Oh look! There went Michael passing by,
ceramic bowl in hand with king-size cans
of Chunky Soup, off down another aisle,
and on I went to get my cups. And then . . .
“What the hell do you think you’re doing here!”
I turned to face a man, Security,
the kind that you, dear Allen, never saw.
“What the hell do you think you’re doing here!”
The sense of urgency was palpable.
“I’m sorry,” I replied. “The lights were on,
the doors were open, so we just assumed . . .
but that’s OK, no worries. We can leave.”
He stiffened then as Michael reappeared
far down the aisle with products in his arms.
“Is he with you?” he yelled. “Is he with you!”
“Yes, he’s with me,” I reassured the guard,
and he unclenched a bit. “This Walmart’s closed,”
he said. “The registers are shut. You can’t
make any purchases. Get out of here.”
What would you have done, Allen Ginsberg?
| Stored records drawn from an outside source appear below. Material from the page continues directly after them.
(* ===== verification/Governance.v ===== *)
(** * Governance: the promotion of an experiment to authority

    [internal/governance/service.go] over its tables: approvals, transitions,
    deployments and monitoring evidence, with the constraints and the write
    guard of the migrations. What the service asks of validation is the class
    [Validation]; the repository of [Research] is its instance. JSON, SHA-256,
    the text of a [jsonb] column and the precision of a time column are
    parameters. A transaction is one step. *)
From Stdlib Require Import Ascii SpecFloat.
From stdpp Require Import base numbers strings gmap list.
From S2P Require Import Prelude GoStrings GoFloat GoTime Snapshots ValidationTypes Splits FoldMetrics Manifest Evaluation WalkForward Evidence MLEvaluation Cutover Research.
Local Open Scope Z_scope.
(* ===== verification/GovernanceSamples.v ===== *)
(** * GovernanceSamples: a small deployment

    A deployment that is opened, promoted and rolled back: where the theorems on
    governance apply, and what the precision of a time column and an unused
    request field do to an approval and a retry. *)
From Stdlib Require Import Ascii SpecFloat.
From stdpp Require Import base numbers strings gmap list relations.
From S2P Require Import Prelude GoStrings GoFloat GoTime Snapshots ValidationTypes Splits FoldMetrics Manifest Evaluation WalkForward Evidence MLEvaluation Cutover Research ResearchFacts ResearchProofs ValidationSamples ResearchSamples Governance GovernanceProofs.
Local Open Scope Z_scope.

Module Desk.
Definition manifest : ExperimentManifest := Study.confirm1.
Definition passed : WalkForwardResult :=
  let no := Experiment.no_ci in
  mkWalkForward "" "" [] (mkEvaluation "" "" 0 (mkSummary no no no no no no no no no no no no no) 0 "" "" (mkDomination fzero fzero fzero false) [] true).
(** Research with one experiment and its evidence, as governance sees it. *)
Definition desk : Validation :=
  mkValidation
    (fun id_ s => match experiments s !! id_ with Some _ => (Ok manifest, s) | None => (Err ErrRecordNotFound, s) end)
    (fun id_ s => match evidences s !! id_ with
                  | Some e => (Ok (mkPersisted id_ (Er_ExperimentID e) (Er_Status e) (Some passed) None 0), s) | None => (Err ErrRecordNotFound, s) end)
    (fun id_ s => (Err ErrRecordNotFound, s)) (fun _ => Ok "").
#[export] Existing Instance desk.
#[export] Instance desk_laws : ValidationLaws desk.
Proof.
  split; unfold desk; cbn; intros id_.
  - intros s r s' H. by destruct (experiments s !! id_); injection H as <- <-.
  - intros s r s' H. by destruct (evidences s !! id_); injection H as <- <-.
  - intros s r s' H. by injection H as <- <-.
  - intros s m s' H (Hx & _). destruct (experiments s !! id_) as [x|] eqn:E; [|done]. rewrite (lookup_weaken _ _ _ _ E Hx). congruence.
  - intros s v H. destruct (evidences s !! id_) as [e|]; [|done]. exists e. injection H as <-. done.
Qed.
Definition research : Store :=
  set_evidences (const {["ev" := mkEvidenceRow "ev" (EM_ID manifest) "v" "passed" "{}" "digest" 0]})
    (set_experiments (const {[EM_ID manifest := mkExperiment "" "" "" "" "" 0 None None "" "" "" None]}) empty_store).
Definition g0 : GovDB := mkGovDB research ∅ ∅ ∅ ∅ ∅.
Definition trader : Principal := NewTrustedPrincipal "trader" [CapabilityApprove; CapabilityTransition; CapabilityRollback].
Definition marshalApproval (a : Approval) : string :=
  String.concat "," [Ap_IdempotencyKey a; Ap_TargetState a; Ap_SourceState a; Itoa (Ap_ApprovedAt a); Itoa (Ap_ExpiresAt a)].
Definition marshalTransition (t : TransitionRow) : string := String.concat "," [Tr_IdempotencyKey t; Tr_FromState t; Tr_ToState t; Itoa (Tr_CreatedAt t)].
Definition marshalMonitoring (o : Monitoring) (metrics : string) : string := Itoa (Mo_WindowStart o) +:+ metrics.
Definition marshalEnvelope (e : AuthorityPolicyEnvelope) : string := AP_Digest e.
Definition marshalValues (m : gmap string float64) : string := String.concat "," (map_keys m).
Definition unmarshalValues (text : string) : res (gmap string float64) := Ok {["after_cost_return" := f_of_Z (-2)]}.
Definition canonical (text : string) : option string := Some text.
Definition jsonb (text : string) : res string := Ok text.
Definition context : string := authorityContext manifest.
Definition version : string := VR_Version (MS_Candidate (EM_Spec manifest)).
Definition request (key approval target elapsed : string) : TransitionRequest :=
  mkTransitionRequest key context (EM_ID manifest) "ev" approval target version "p" "fallback" "reason" elapsed.
Definition approval (key target : string) (expires : Time) : ApprovalRequest := mkApprovalRequest key (EM_ID manifest) "ev" target version "p" "reason" expires.
Abbreviation Approve_ r clock := (Approve true Study.digest Study.marshalPolicy Study.in_order marshalApproval truncate_micro trader r clock).
Abbreviation Transition_ r clock := (Transition Study.digest Study.marshalPolicy Study.in_order marshalApproval marshalTransition marshalMonitoring marshalEnvelope
  canonical jsonb truncate_micro trader r clock).
Abbreviation Rollback_ r clock := (Rollback Study.digest Study.marshalPolicy Study.in_order marshalTransition marshalMonitoring marshalEnvelope unmarshalValues
  canonical jsonb truncate_micro trader r clock).
Abbreviation Record_ r clock := (RecordMonitoringEvidence Study.digest marshalMonitoring marshalValues canonical jsonb truncate_micro trader r clock).
Definition id_of {A} (f : A -> string) (r : res A) : string := match r with Ok a => f a | _ => "" end.
(** Research, then shadow with an approval, then a rollback on bad figures. *)
Definition opened := Transition_ (request "key-1" "" StateResearch "") 1000000 g0.
Definition agreed := Approve_ (approval "key-2" StateShadow 9000000) 2000000 opened.2.
Definition promotion : TransitionRequest := request "key-3" (id_of Ap_ID agreed.1) StateShadow "".
Definition promoted := Transition_ promotion 3000000 agreed.2.
Definition observed := Record_ (mkMonitoringRequest context (EM_ID manifest) 3000000 3500000 1 1 {["after_cost_return" := f_of_Z (-2)]}) 4000000 promoted.2.
Definition retreat : RollbackRequest := mkRollbackRequest "key-4" context (EM_ID manifest) "ev" "fallback" "reason" (id_of Mo_ID observed.1).
Definition retired := Rollback_ retreat 5000000 observed.2.
Abbreviation steps := (gov_step true Study.digest Study.marshalPolicy Study.in_order marshalApproval marshalTransition marshalMonitoring marshalEnvelope
  marshalValues unmarshalValues canonical jsonb truncate_micro).
Lemma step1 : steps g0 opened.2.
Proof. unfold opened. eapply gs_transition. apply surjective_pairing. Qed.
Lemma step2 : steps opened.2 agreed.2.
Proof. unfold agreed. eapply gs_approve. apply surjective_pairing. Qed.
Lemma step3 : steps agreed.2 promoted.2.
Proof. unfold promoted. eapply gs_transition. apply surjective_pairing. Qed.
Lemma step4 : steps promoted.2 observed.2.
Proof. unfold observed. eapply gs_record. apply surjective_pairing. Qed.
Lemma step5 : steps observed.2 retired.2.
Proof. unfold retired. eapply gs_rollback. apply surjective_pairing. Qed.
Lemma governed3 : rtc steps g0 promoted.2.
Proof. eapply rtc_l; [exact step1|]. eapply rtc_l; [exact step2|]. apply rtc_once, step3. Qed.
Lemma governed5 : rtc steps g0 retired.2.
Proof. etrans; [exact governed3|]. eapply rtc_l; [exact step4|]. apply rtc_once, step5. Qed.
Definition deployment_of (g : GovDB) : Deployment := default zero_deployment (gv_deployments g !! context).
Lemma deployed (g : GovDB) : Dp_State (deployment_of g) <> "" -> gv_deployments g !! context = Some (deployment_of g).
Proof. unfold deployment_of. by destruct (gv_deployments g !! context). Qed.
Definition row_at (g : GovDB) (k : string) : TransitionRow :=
  default (mkTransition "" "" "" "" "" None "" "" "" "" "" "" 0 "" "" "" "" None "" "") (gv_transitions g !! k).
Lemma row_found g k : Tr_ID (row_at g k) <> "" -> gv_transitions g !! k = Some (row_at g k).
Proof. unfold row_at. by destruct (gv_transitions g !! k). Qed.
Definition opening : string := id_of Tr_ID opened.1.
Definition promoting : string := id_of Tr_ID promoted.1.

(** ** Precision and retries *)
Definition fine_approval := Approve_ (approval "key-2" StateShadow 9000777) 2000000 opened.2.
Definition idle_request : TransitionRequest := request "key-1" "" StateResearch "unused".
Definition idle := Transition_ idle_request 1000000 g0.
End Desk.

#[local] Existing Instance Desk.desk.
(** An approval whose expiry is given in nanoseconds is recorded, but the digest
    of the row read back, in microseconds, is another one: it can never be used. *)
Theorem approval_precision_lost : is_ok Desk.fine_approval.1 = true /\
  (let r := Desk.request "key-3" (Desk.id_of Ap_ID Desk.fine_approval.1) StateShadow "" in
   Transition Study.digest Study.marshalPolicy Study.in_order Desk.marshalApproval Desk.marshalTransition Desk.marshalMonitoring Desk.marshalEnvelope
     Desk.canonical Desk.jsonb truncate_micro Desk.trader r 3000000 Desk.fine_approval.2).1 = Err (GovernanceError CodeApprovalMismatch "approval integrity check failed").
Proof. split; vm_compute; reflexivity. Qed.
(** A transition that names monitoring evidence it does not need does not record
    it, and the same request again is a conflict. *)
Theorem idle_retry_conflicts : is_ok Desk.idle.1 = true /\
  (Transition Study.digest Study.marshalPolicy Study.in_order Desk.marshalApproval Desk.marshalTransition Desk.marshalMonitoring Desk.marshalEnvelope
     Desk.canonical Desk.jsonb truncate_micro Desk.trader Desk.idle_request 1000000 Desk.idle.2).1
  = Err (GovernanceError CodeIntegrity "idempotency key replayed with different transition").
Proof. split; vm_compute; reflexivity. Qed.

(** * Witnesses *)
Section Witnesses.
Import Desk.
#[local] Existing Instance desk.
#[local] Existing Instance desk_laws.
Local Notation "'at_desk' f" := (f true Study.digest Study.marshalPolicy Study.in_order marshalApproval marshalTransition marshalMonitoring marshalEnvelope
  marshalValues unmarshalValues canonical jsonb truncate_micro) (at level 10).
Lemma authority_earned_witness : exists k t, gv_transitions promoted.2 !! k = Some t /\ Tr_ContextKey t = context /\ Tr_ToState t = StateShadow.
Proof.
  destruct (at_desk authority_earned promoted.2 context (deployment_of promoted.2) StateShadow (ex_intro _ research governed3)) as (k & t & H1 & H2 & H3 & _).
  - apply deployed. vm_compute. discriminate.
  - vm_compute. discriminate.
  - apply (bool_decide_unpack _). vm_compute. exact I.
  - vm_compute. discriminate.
  - exists k, t. split; [exact H1 | split; [exact H2 | exact H3]].
Defined.
Lemma approval_single_use_witness : Tr_FromState (row_at promoted.2 opening) <> Tr_FromState (row_at promoted.2 promoting).
Proof.
  destruct (at_desk approval_single_use promoted.2 opening promoting (row_at promoted.2 opening) (row_at promoted.2 promoting) "" (ex_intro _ research governed3)) as [H _].
  - apply row_found. vm_compute. discriminate.
  - apply row_found. vm_compute. discriminate.
  - intros E. assert (Hc : Tr_ContextKey (row_at promoted.2 opening) = Tr_ContextKey (row_at promoted.2 promoting)) by (vm_compute; reflexivity).
    specialize (H Hc E). vm_compute in H. discriminate H.
Defined.
Lemma rollback_final_witness : (Transition_ (request "key-9" "" StateResearch "") 6000000 retired.2).2 = retired.2.
Proof.
  destruct (at_desk rollback_final retired.2 context (deployment_of retired.2) (ex_intro _ research governed5)) as [_ H].
  - apply deployed. vm_compute. discriminate.
  - destruct (H ltac:(vm_compute; reflexivity)) as [Ht _].
    destruct (Transition_ (request "key-9" "" StateResearch "") 6000000 retired.2) as [x g'] eqn:E.
    exact (Ht trader (request "key-9" "" StateResearch "") 6000000 x g' eq_refl E).
Defined.
End Witnesses.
Michael said we’d put the items back
and leave, and that’s exactly what we did.
We headed, empty-handed, for the doors.
No toothbrush, bowl, shampoo or cans of soup.
No plastic cups. No cornucopia.
Still hungry and fatigued, and now ashamed,
unwitting criminals, we took our leave
and drove to Guilford, two miles further south.
A food-mart at a local Shell was where
a toothbrush could be found, and then—hurray!—
an open Wendy’s drive-thru down the road.
For me, a burger, medium, with fries,
and Michael settled on the “Baconator” meal.
We took these nutriments back to The Comfort Inn
and washed them down with cheap Chilean wine.
Tomorrow we would be in Conference Land
on panels, at receptions, a bit drunk,
but still we’d take some time along the beach
and try to find the words, the deadliest,
to talk about the flight of cormorants,
a value in the line, and nothing more.
Dear Allen, what would you have had to say?
You spoke with vatic spontaneity
about the “lost America of love,”
but no one falls for that stuff anymore.